**Brief:** Whenever a line of the listing contains the string "result", return that line.

**Data for review:**

(** An event of the processing of the file pair [item]: what it asks of
    Drive and of the mailer concerns the two files of the pair and nothing
    else. *)
Definition ownEvent (config : AppConfig) (item : FilePair) (ev : Event)
  : Prop :=
  match ev with
  | DriveDownload video | DriveShare video => video = videoFileId item
  | StatusWrite _ json body =>
      json = jsonFileId item /\ sameContent item body
  | DriveMove file from to =>
      (file = videoFileId item \/ file = jsonFileId item)
      /\ from = pendingFolderId (drive config)
      /\ to = doneFolderId (drive config)
  | MoveFilesToDone video json =>
      video = videoFileId item /\ json = jsonFileId item
  | SendMail report =>
      videoFileId (filePair report) = videoFileId item
      /\ jsonFileId (filePair report) = jsonFileId item
      /\ videoFileName (filePair report) = videoFileName item
      /\ jsonFileName (filePair report) = jsonFileName item
      /\ sameContent item (metadata (filePair report))
      /\ batchIsXEnabled report = isXEnabled config
  | Log _ (MsgItemStart video) | Log _ (MsgItemError video _) =>
      video = videoFileName item
  | DriveList | DriveRead _ | CleanupTmp | Exit _ => False
  | Log _ (MsgFatal _) => False
  | _ => True
  end.

(** ** The run of [main] *)

(** An event before the end of the process: not the removal of the
    temporary files, not [process.exit], not the log of a fatal error. *)
Definition running (ev : Event) : Prop :=
  match ev with
  | CleanupTmp | Exit _ | Log _ (MsgFatal _) => False
  | _ => True
  end.

(** The event is a line of the log: nothing outside has been contacted. *)
Definition isLog (ev : Event) : Prop :=
  match ev with
  | Log _ _ => True
  | _ => False
  end.

(** The trace of the [index]-th turn of the item loop, and of the loop from
    that turn on: each file pair on the record read for it in phase 2, with
    the answers of its turn. *)
Definition itemTrace (config : AppConfig) (w : World) (index : nat)
           (filePair : FilePair) : list Event :=
  traceOf (processFilePair config (respond w index) filePair
                           (upload_status (metadata filePair))).
Fixpoint itemsTrace (config : AppConfig) (w : World) (index : nat)
         (filePairs : list FilePair) : list Event :=
  match filePairs with
  | [] => []
  | filePair :: rest =>
      itemTrace config w index filePair ++ itemsTrace config w (S index) rest
  end.
(** * stp_viewer: the upload -> convert -> catalog pipeline of [app.py]

    A shallow embedding of the Flask application in [src/app.py]:
    the file-type check, the upload handler, the STEP-to-STL conversion
    adapter, the two file-serving handlers and the recent-uploads catalog,
    over an explicit model of the two directories the program works on. *)

From Stdlib Require Import ZArith NArith QArith Ascii List Bool Lia.
From Stdlib Require Import Sorted Permutation.
From stdpp Require Import gmap strings list fin_maps sorting.

Set Warnings "-register-all".
Local Open Scope Z_scope.

(** ** Python [str] operations used by the program

    A Python string is a [string] whose characters stand for the code
    points 0..255. The program itself only tests a name for dots and for
    the letters of the allowed extensions. *)

Module Py.

(** [c in s] for a one-character [c]. *)
Fixpoint contains (c : ascii) (s : string) : bool :=
  match s with
  | EmptyString => false
  | String a r => Ascii.eqb a c || contains c r
  end.

(** [s.rfind(c)], [None] standing for [-1]. *)
Fixpoint rfind (c : ascii) (s : string) : option nat :=
  match s with
  | EmptyString => None
  | String a r =>
      match rfind c r with
      | Some i => Some (S i)
      | None => if Ascii.eqb a c then Some 0%nat else None
      end
  end.

(** The slice [s[i:j]]. *)
Definition slice (i j : nat) (s : string) : string :=
  String.substring i (j - i) s.

(** [s.rsplit(sep, 1)] for a one-character separator: the string is cut
    at the last occurrence of [sep]; without one the result is [[s]]. *)
Definition rsplit1 (sep : ascii) (s : string) : list string :=
  match rfind sep s with
  | Some i => [slice 0 i s; slice (S i) (String.length s) s]
  | None => [s]
  end.

(** [c.lower()] and [s.lower()] on ASCII letters. No character outside
    ['A'..'Z'] lowers to one of the letters of the allowed extensions. *)
Definition lower_char (c : ascii) : ascii :=
  let n := N_of_ascii c in
  if ((65 <=? n) && (n <=? 90))%N then ascii_of_N (n + 32) else c.

Fixpoint lower (s : string) : string :=
  match s with
  | EmptyString => EmptyString
  | String a r => String (lower_char a) (lower r)
  end.

(** [c.upper()] and [s.upper()] on ASCII letters. *)
Definition upper_char (c : ascii) : ascii :=
  let n := N_of_ascii c in
  if ((97 <=? n) && (n <=? 122))%N then ascii_of_N (n - 32) else c.

Fixpoint upper (s : string) : string :=
  match s with
  | EmptyString => EmptyString
  | String a r => String (upper_char a) (upper r)
  end.

End Py.

(** ** Configuration (lines 32-35) *)

Inductive folder := UPLOAD_FOLDER | STATIC_FOLDER.

Definition ALLOWED_EXTENSIONS : gset string := {[ "stp"; "step" ]}.

(** ** [allowed_file] (lines 41-42)

    [filename.rsplit('.', 1)[1]] is only evaluated when ['.' in filename];
    the [None] branch stands for the [IndexError] that the guard excludes
    (see [rsplit1_ext_defined]). *)
Definition allowed_file (filename : string) : bool :=
  Py.contains "." filename &&
  match Py.rsplit1 "." filename !! 1%nat with
  | Some ext => bool_decide (Py.lower ext ∈ ALLOWED_EXTENSIONS)
  | None => false
  end.

(** [filename.rsplit('.', 1)[0] + '.stl'] (lines 107 and 157). Index 0 of
    an [rsplit] result always exists (see [rsplit1_stem_defined]). *)
Definition stl_name (filename : string) : string :=
  default "" (Py.rsplit1 "." filename !! 0%nat) +:+ ".stl".

(** ** [werkzeug.utils.secure_filename]

    The sanitizer the upload handler imports (line 5). It is a library
    function; this is its algorithm on names whose characters are code
    points below 256. Its leading Unicode step ([NFKD] normalisation, then
    an ASCII encode that ignores errors) keeps every character below 128
    and replaces any other by the ASCII characters of its decomposition,
    which the platform record supplies. The host platform also decides
    the path separators and whether reserved device names are escaped. *)

Record platform := {
  os_name_nt : bool;                      (* os.name == 'nt' *)
  windows_device_files : gset string;     (* werkzeug's table: CON, PRN, ... *)
  nfkd_ascii : ascii -> string            (* what is left of a character
                                             above 127 *)
}.

Module Werkzeug.

Definition is_ascii (c : ascii) : bool := (N_of_ascii c <? 128)%N.

Fixpoint filter_chars (keep : ascii -> bool) (s : string) : string :=
  match s with
  | EmptyString => EmptyString
  | String c r =>
      if keep c then String c (filter_chars keep r) else filter_chars keep r
  end.

Fixpoint map_chars (f : ascii -> ascii) (s : string) : string :=
  match s with
  | EmptyString => EmptyString
  | String c r => String (f c) (map_chars f r)
  end.

(** [os.sep] and [os.path.altsep]. *)
Definition is_sep (pf : platform) (c : ascii) : bool :=
  if os_name_nt pf then Ascii.eqb c "\" || Ascii.eqb c "/"
  else Ascii.eqb c "/".

(** Whitespace for [str.split()] among ASCII characters. *)
Definition is_space (c : ascii) : bool :=
  let n := N_of_ascii c in
  ((9 <=? n) && (n <=? 13) || (28 <=? n) && (n <=? 32))%N.

(** [s.split()]: the maximal runs of non-whitespace characters. *)
Fixpoint split_ws (s : string) : list string :=
  match s with
  | EmptyString => []
  | String c r =>
      if is_space c then split_ws r
      else
        match r with
        | EmptyString => [String c EmptyString]
        | String c' _ =>
            if is_space c' then String c EmptyString :: split_ws r
            else
              match split_ws r with
              | w :: ws => String c w :: ws
              | [] => [String c EmptyString]
              end
        end
  end.

(** [sep.join(l)]. *)
Fixpoint join (sep : string) (l : list string) : string :=
  match l with
  | [] => EmptyString
  | [w] => w
  | w :: ws => w +:+ sep +:+ join sep ws
  end.

(** The characters the expression [[^A-Za-z0-9_.-]] does not remove. *)
Definition is_safe (c : ascii) : bool :=
  let n := N_of_ascii c in
  ((65 <=? n) && (n <=? 90) || (97 <=? n) && (n <=? 122)
   || (48 <=? n) && (n <=? 57)
   || (n =? 95) || (n =? 46) || (n =? 45))%N.

Fixpoint lstrip (chars : string) (s : string) : string :=
  match s with
  | EmptyString => EmptyString
  | String c r => if Py.contains c chars then lstrip chars r else s
  end.

Fixpoint rstrip (chars : string) (s : string) : string :=
  match s with
  | EmptyString => EmptyString
  | String c r =>
      match rstrip chars r with
      | EmptyString =>
          if Py.contains c chars then EmptyString else String c EmptyString
      | r' => String c r'
      end
  end.

Definition strip (chars : string) (s : string) : string :=
  rstrip chars (lstrip chars s).

(** [s.split('.')[0]]: the part before the first dot. *)
Fixpoint before_first (sep : ascii) (s : string) : string :=
  match s with
  | EmptyString => EmptyString
  | String c r =>
      if Ascii.eqb c sep then EmptyString else String c (before_first sep r)
  end.

(** [unicodedata.normalize("NFKD", s).encode("ascii", "ignore")]. *)
Fixpoint to_ascii (pf : platform) (s : string) : string :=
  match s with
  | EmptyString => EmptyString
  | String c r =>
      if is_ascii c then String c (to_ascii pf r)
      else filter_chars is_ascii (nfkd_ascii pf c) +:+ to_ascii pf r
  end.

Definition secure_filename (pf : platform) (filename : string) : string :=
  let filename := to_ascii pf filename in
  let filename :=
    map_chars (fun c => if is_sep pf c then " "%char else c) filename in
  let filename :=
    strip "._" (filter_chars is_safe (join "_" (split_ws filename))) in
  if os_name_nt pf
     && negb (String.eqb filename "")
     && bool_decide (Py.upper (before_first "." filename)
                       ∈ windows_device_files pf)
  then "_" +:+ filename
  else filename.

End Werkzeug.

(** The ASCII part of the compatibility decomposition of the characters
    128..255, as [unicodedata] gives it. *)
Definition latin1_nfkd_ascii (c : ascii) : string :=
  match N_of_ascii c with
  | 160 | 168 | 175 | 180 | 184 => " "
  | 170 | 224 | 225 | 226 | 227 | 228 | 229 => "a"
  | 178 => "2"
  | 179 => "3"
  | 185 => "1"
  | 186 | 242 | 243 | 244 | 245 | 246 => "o"
  | 188 => "14"
  | 189 => "12"
  | 190 => "34"
  | 192 | 193 | 194 | 195 | 196 | 197 => "A"
  | 199 => "C"
  | 200 | 201 | 202 | 203 => "E"
  | 204 | 205 | 206 | 207 => "I"
  | 209 => "N"
  | 210 | 211 | 212 | 213 | 214 => "O"
  | 217 | 218 | 219 | 220 => "U"
  | 221 => "Y"
  | 231 => "c"
  | 232 | 233 | 234 | 235 => "e"
  | 236 | 237 | 238 | 239 => "i"
  | 241 => "n"
  | 249 | 250 | 251 | 252 => "u"
  | 253 | 255 => "y"
  | _ => ""
  end%N.
(** ** Extraction *)

(** X1: extraction inverts the layout of a flat template. For literal
    segments without an opening brace and names without a closing brace
    or a newline, the placeholders of [lit1 {name1} ... litn {namen} tail]
    are exactly [name1, ..., namen]. *)
Theorem extract_flat_template (parts : list (string * string)) (tail : string) :
  flat_parts_ok parts tail = true ->
  _extract_input_variables (flat_template parts tail) = map snd parts.
Proof.
  rewrite extract_is_line_spans. unfold line_spans, flat_parts_ok.
  intros H. apply andb_prop in H as [Hparts Htail].
  apply negb_true_iff in Htail.
  induction parts as [|[lit name] parts IH]; cbn [flat_template map snd].
  - by apply line_scan_no_open.
  - cbn [forallb fst snd] in Hparts.
    apply andb_prop in Hparts as [Hpart Hparts].
    apply andb_prop in Hpart as [Hpart Hnl].
    apply andb_prop in Hpart as [Hlit Hclose].
    apply negb_true_iff in Hlit, Hclose, Hnl.
    rewrite (line_scan_skip_literal _ _ Hlit).
    change (line_scan None (String lbrace ?r)) with (line_scan (Some EmptyString) r).
    rewrite (line_scan_close _ _ _ (until_close_app _ _ Hclose Hnl)).
    rewrite string_app_nil_l. f_equal. by apply IH.
Qed.

Lemma extract_flat_template_witness :
  flat_parts_ok [("Hello ", "name"); (", welcome to ", "place")] "!" = true
  /\ flat_template [("Hello ", "name"); (", welcome to ", "place")] "!" = greeting
  /\ _extract_input_variables
       (flat_template [("Hello ", "name"); (", welcome to ", "place")] "!")
     = ["name"; "place"].
Proof.
  split; [reflexivity|]. split; [reflexivity|].
  apply (extract_flat_template [("Hello ", "name"); (", welcome to ", "place")] "!").
  reflexivity.
Defined.

(** X2: no placeholder holds a closing brace or a newline (it may hold
    an opening brace). *)
Theorem extract_entries_clean (template p : string) :
  In p (_extract_input_variables template) ->
  mem_char rbrace p = false /\ mem_char newline p = false.
Proof.
  rewrite extract_is_line_spans. apply line_scan_clean. by intros ? [=].
Qed.

Lemma extract_entries_clean_witness :
  In "{a" (_extract_input_variables "{{a}} {b")
  /\ mem_char rbrace "{a" = false /\ mem_char newline "{a" = false.
Proof.
  assert (H : In "{a" (_extract_input_variables "{{a}} {b")) by (left; reflexivity).
  split; [exact H|]. exact (extract_entries_clean "{{a}} {b" "{a" H).
Defined.

(** X3: the spans found do not overlap: the placeholders together with
    two braces each fit into the template. *)
Theorem extract_spans_fit (template : string) :
  total_length (_extract_input_variables template)
  + 2 * length (_extract_input_variables template)
  <= String.length template.
Proof.
  rewrite extract_is_line_spans.
  pose proof (line_scan_budget template None) as H. cbn [pending] in H.
  unfold line_spans. lia.
Qed.

(** X4: extraction works line by line: the placeholders of two texts
    joined by a newline are those of the first followed by those of the
    second. *)
Theorem extract_line_by_line (a b : string) :
  _extract_input_variables (a +:+ String newline b)
  = _extract_input_variables a ++ _extract_input_variables b.
Proof. rewrite !extract_is_line_spans. apply line_scan_newline. Qed.

(** X5: a template without an opening brace, or without a closing
    brace, has no placeholder. *)
Theorem extract_without_braces (template : string) :
  mem_char lbrace template && mem_char rbrace template = false ->
  _extract_input_variables template = [].
Proof.
  rewrite extract_is_line_spans. intros H.
  apply andb_false_iff in H as [H|H].
  - by apply line_scan_no_open.
  - by apply line_scan_no_close.
Qed.

Lemma extract_without_braces_witness :
  mem_char lbrace "a } b" && mem_char rbrace "a } b" = false
  /\ _extract_input_variables "a } b" = [].
Proof.
  split; [reflexivity|]. apply (extract_without_braces "a } b"). reflexivity.
Defined.

(** X6: the pattern matches at the start of a text exactly when the text
    opens with a brace, some text free of closing braces and newlines,
    and a closing brace; the match is these characters and group 1 is the
    text between the braces. A match is never empty. *)
Theorem pattern_match_shape (s : string) (n : nat) (caps : list string) :
  re_match pattern s = Some (n, caps) <->
  exists inner rest,
    s = String lbrace (inner +:+ String rbrace rest)
    /\ mem_char rbrace inner = false /\ mem_char newline inner = false
    /\ n = 2 + String.length inner /\ caps = [inner].
Proof.
  rewrite re_match_pattern. split.
  - destruct s as [|c s1]; [discriminate|].
    destruct (Ascii.eqb c lbrace) eqn:Hc; [|discriminate].
    apply Ascii.eqb_eq in Hc. subst c.
    destruct (until_close s1) as [[inner rest]|] eqn:Hu; [|discriminate].
    intros [= <- <-]. apply until_close_split in Hu as (-> & H1 & H2).
    by exists inner, rest.
  - intros (inner & rest & -> & H1 & H2 & -> & ->).
    change (Ascii.eqb lbrace lbrace) with true. cbv iota.
    by rewrite until_close_app.
Qed.

Lemma pattern_match_shape_witness :
  re_match pattern "{ab}c" = Some (4, ["ab"])
  /\ exists inner rest,
       "{ab}c" = String lbrace (inner +:+ String rbrace rest)
       /\ mem_char rbrace inner = false /\ mem_char newline inner = false
       /\ 4 = 2 + String.length inner /\ ["ab"] = [inner].
Proof.
  split; [reflexivity|].
  apply (proj1 (pattern_match_shape "{ab}c" 4 ["ab"])). reflexivity.
Defined.

(** ** Loading and resolution *)



(** X8: a load logs one record: an information record when it returns
    the content, an error record when it raises; and it opens its file
    once in both cases. *)
Theorem load_template_logs (template_name : string) (fs : gmap string node) :
  let r := _load_template template_name fs in
  length (info_logs (fst r)) = (if succeeds r then 1 else 0)
  /\ length (error_logs (fst r)) = (if succeeds r then 0 else 1)
  /\ length (opened_paths (fst r)) = 1
  /\ (succeeds r = true ->
      info_logs (fst r)
      = ["Template " +:+ template_name +:+ " loaded successfully."]).
Proof.
  cbv zeta. rewrite load_template_eq. cbv zeta.
  by destruct (fs !! template_path_of template_name) as [[content|e]|].
Qed.

Lemma load_template_logs_witness :
  succeeds (_load_template "greeting"
              {[ template_path_of "greeting" := Readable greeting ]}) = true
  /\ info_logs (fst (_load_template "greeting"
                       {[ template_path_of "greeting" := Readable greeting ]}))
     = ["Template greeting loaded successfully."].
Proof.
  assert (H : succeeds (_load_template "greeting"
                {[ template_path_of "greeting" := Readable greeting ]}) = true).
  { rewrite load_template_eq. cbv zeta. by rewrite lookup_singleton_eq. }
  split; [exact H|].
  destruct (load_template_logs "greeting"
              {[ template_path_of "greeting" := Readable greeting ]})
    as (_ & _ & _ & Hinfo).
  rewrite (Hinfo H). reflexivity.
Defined.
Lemma no_validation_but_bounds_checks_witness :
  lse_total logSumExp /\
  forward_wf ex_transition zc_emission ex_init zc_obs_forward ex_alpha
    = true /\
  c_slices zc_obs_forward = 0 /\
  viterbix_wf ex_transition zc_emission ex_init zc_obs_viterbi ex_clusters
    ex_coef ex_X = true /\
  c_slices zc_emission = 0 /\
  (exists a',
     internalForward logSumExp ex_transition zc_emission ex_init
       zc_obs_forward ex_alpha = Ok a' /\
     forall i k, i < c_rows zc_emission -> k < c_rows zc_obs_forward ->
       c_at a' i 0 k = nth i ex_init NaN) /\
  (exists out,
     viterbix ex_transition zc_emission ex_init zc_obs_viterbi ex_clusters
       ex_coef ex_X = Ok out) /\
  (forall a',
     internalForward logSumExp ex_transition ex_emission ex_init
       ex_obs_forward ex_alpha = Ok a' ->
     forall k t r, k < c_rows ex_obs_forward -> t < c_cols ex_obs_forward ->
       r < c_slices ex_obs_forward ->
       (0 <= c_at ex_obs_forward k t r < Z.of_nat (c_cols ex_emission))%Z) /\
  (forall out,
     viterbix ex_transition ex_emission ex_init ex_obs_viterbi ex_clusters
       ex_coef ex_X = Ok out ->
     forall r t k, r < c_slices ex_emission -> t < c_cols ex_obs_viterbi ->
       k < c_slices ex_obs_viterbi ->
       c_at ex_obs_viterbi r t k < c_cols ex_emission).
Proof.
  pose proof (@no_validation_but_bounds_checks logSumExp ex_transition
                zc_emission ex_init) as [_ [_ [HF HV]]].
  pose proof (@no_validation_but_bounds_checks logSumExp ex_transition
                ex_emission ex_init) as [HA [HB _]].
  split; [exact logSumExp_total |]. split; [reflexivity |].
  split; [reflexivity |]. split; [reflexivity |]. split; [reflexivity |].
  split; [apply HF; [exact logSumExp_total | reflexivity | reflexivity] |].
  split; [apply HV; reflexivity |]. split.
  - intros a' E. apply (HA ex_obs_forward ex_alpha a' E); simpl; lia.
  - intros out E. apply (HB ex_obs_viterbi ex_clusters ex_coef ex_X out E).
    simpl; lia.
Defined.

(** C8, as the spec has it, fails: a batch without channels is an empty
    input, and both computations return on it. *)
Lemma zero_channels_not_rejected :
  c_slices zc_obs_forward = 0 /\ c_rows zc_obs_viterbi = 0 /\
  (exists a',
     internalForward logSumExp ex_transition zc_emission ex_init
       zc_obs_forward ex_alpha = Ok a' /\
     c_at a' 0 0 0 = lg (6/10) /\ c_at a' 1 0 0 = lg (4/10)) /\
  (exists out,
     viterbix ex_transition zc_emission ex_init zc_obs_viterbi ex_clusters
       ex_coef ex_X = Ok out).
Proof.
  split; [reflexivity |]. split; [reflexivity |]. split.
  - assert (Hwf : forward_wf ex_transition zc_emission ex_init
                    zc_obs_forward ex_alpha = true) by reflexivity.
    destruct (forward_wf_inv _ _ _ _ _ Hwf)
      as [Htr [Htc [Hinit [Hch [Hdims [HT Hcodes]]]]]].
    destruct (@internalForward_spec logSumExp ex_transition zc_emission
                ex_init zc_obs_forward logSumExp_total Htr Htc Hinit Hch
                Hcodes ex_alpha Hdims HT) as [a' [E [_ V]]].
    exists a'. split; [exact E |].
    split; rewrite V by (simpl; lia); apply xadd_0_r.
  - assert (Hwf : viterbix_wf ex_transition zc_emission ex_init
                    zc_obs_viterbi ex_clusters ex_coef ex_X = true)
      by reflexivity.
    destruct (viterbix_spec _ _ _ _ _ _ _ Hwf) as [L [q [logp [_ [E _]]]]].
    exists (q, logp). exact E.
Qed.

(** ** Zero probabilities *)

Lemma Rsum_pos_in (A : Type) (f : A -> R) (l : list A) (y : A) :
  (forall x, In x l -> (0 <= f x)%R) -> In y l -> (0 < f y)%R ->
  (0 < Rsum (map f l))%R.
Proof.
  intros Hnn Hin Hy.
  pose proof (Rsum_ge_in f l y Hnn Hin). lra.
Qed.

Lemma xadd_NInf_l (a : xreal) : is_logp a = true -> xadd NInf a = NInf.
Proof.
  destruct a; simpl; congruence.
Qed.

Lemma xadd_NInf_r (a : xreal) : is_logp a = true -> xadd a NInf = NInf.
Proof.
  destruct a; simpl; congruence.
Qed.

(** the exponential of a difference to the maximum is a real number in
    [[0, 1]] *)
Lemma xexp_below_max (x : xreal) (mr : R) :
  is_logp x = true -> xle x (Fin mr) ->
  exists e, xexp (xsub x (Fin mr)) = Fin e /\ (0 <= e)%R.
Proof.
  intros Hx Hle. destruct x as [| | | a]; simpl in Hx, Hle; try discriminate.
  - exists 0%R. split; [reflexivity | lra].
  - cbn [xsub xneg xadd xexp].
    assert (He : (0 < exp (a + - mr) <= 1)%R).
    { split; [apply exp_pos |]. rewrite <- exp_0. apply exp_monotone. lra. }
    pose proof dbl_max_ge_1.
    destruct (@xrange_nonneg (exp (a + - mr)) (Rlt_le _ _ (proj1 He)))
      as [[_ H1] | [[E _] | [E _]]];
      [lra | |]; rewrite E; eexists; (split; [reflexivity | lra]).
Qed.

(** the prescribed [logSumExp] meets its contract *)
Lemma logSumExp_propagates : lse_propagates logSumExp.
Proof.
  intros v Hne Hall.
  destruct (argmax_spec Hne Hall) as [A1 [A2 [A3 _]]].
  assert (Hm : is_logp (maxval v) = true).
  { rewrite <- A2. rewrite Forall_forall in Hall. now apply Hall, nth_In. }
  unfold logSumExp, vmax. rewrite vmax_index_ok by assumption.
  cbn [bind].
  destruct (maxval v) as [| | | mr] eqn:Emr; try discriminate.
  - exists NInf. repeat split; reflexivity.
  - pose (f := fun x => xval (xexp (xsub x (Fin mr)))).
    assert (Ef : forall x, In x v ->
              xexp (xsub x (Fin mr)) = Fin (f x) /\ (0 <= f x)%R).
    { intros x Hin. destruct (In_nth _ _ NaN Hin) as [i [Hi Ei]].
      pose proof (A3 i Hi) as Hle. rewrite Ei in Hle.
      rewrite Forall_forall in Hall.
      destruct (@xexp_below_max x mr (Hall x Hin) Hle) as [e [Ee He]].
      unfold f. rewrite Ee. split; [reflexivity | exact He]. }
    assert (Em : map (fun xi => xexp (xsub xi (Fin mr))) v
                 = map (fun xi => Fin (f xi)) v).
    { apply map_ext_in. intros x Hx. now apply Ef. }
    rewrite Em, xsum_map_Fin.
    assert (Hpos : (0 < Rsum (map f v))%R).
    { apply Rsum_pos_in with (y := nth (argmax v) v NaN).
      - intros x Hx. now apply Ef.
      - now apply nth_In.
      - rewrite A2. unfold f. cbn [xsub xneg xadd xexp].
        replace (mr + - mr)%R with 0%R by lra.
        rewrite exp_0, xrange_1. simpl. lra. }
    unfold xlog. rewrite (Rsign_pos Hpos). cbn [xadd].
    eexists. split; [reflexivity |]. split; [reflexivity |].
    intros Hn. exfalso. rewrite Forall_forall in Hn.
    assert (nth (argmax v) v NaN = NInf) by now apply Hn, nth_In.
    congruence.
Qed.

(** [logSumExp] of a single real number is that number *)
Example logSumExp_singleton (v : R) : logSumExp [Fin v] = Ok (Fin v).
Proof.
  unfold logSumExp, vmax, vmax_index. cbn [bind max_scan xgt].
  cbn [map xsub xneg xadd xexp].
  replace (v + - v)%R with 0%R by lra. rewrite exp_0, xrange_1.
  unfold xsum. cbn [fold_left xadd]. unfold xlog.
  rewrite Rsign_pos by lra. cbn [xadd]. do 2 f_equal.
  replace (0 + 1)%R with 1%R by lra. rewrite ln_1. lra.
Qed.

(** a tie goes to the first of the equal elements *)
Example argmax_tie : argmax [Fin 0; Fin 1; Fin 1] = 1.
Proof.
  unfold argmax. cbn [max_scan xgt]. unfold Rltb.
  destruct (Rlt_dec 0 1) as [_ | H]; [| exfalso; lra].
  destruct (Rlt_dec 1 1) as [H | _]; [exfalso; lra | reflexivity].
Qed.

Lemma emissions_at_logp transition emission init (obs : cube Z)
    (alpha : cube xreal) (i t k : nat) :
  forward_wf transition emission init obs alpha = true ->
  model_values transition emission init = true ->
  i < c_rows emission -> t < c_cols obs -> k < c_rows obs ->
  is_logp (xsum (emissions_at emission obs i t k)) = true.
Proof.
  intros Hwf Hv Hi Ht Hk.
  destruct (forward_wf_inv _ _ _ _ _ Hwf)
    as [_ [_ [_ [Hch [_ [_ Hcodes]]]]]].
  destruct (model_values_inv _ _ _ Hv) as [_ [_ He]].
  apply is_logp_xsum, Forall_forall. intros x Hx.
  unfold emissions_at in Hx. apply in_map_iff in Hx.
  destruct Hx as [r [<- Hr]]. apply in_seq in Hr.
  specialize (Hcodes k t r Hk Ht ltac:(lia)).
  apply He; [assumption | lia | lia].
Qed.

**Reply to the exercise:**
    at the last occurrence of [sep]; without one the result is [[s]]. *)
    an [rsplit] result always exists (see [rsplit1_stem_defined]). *)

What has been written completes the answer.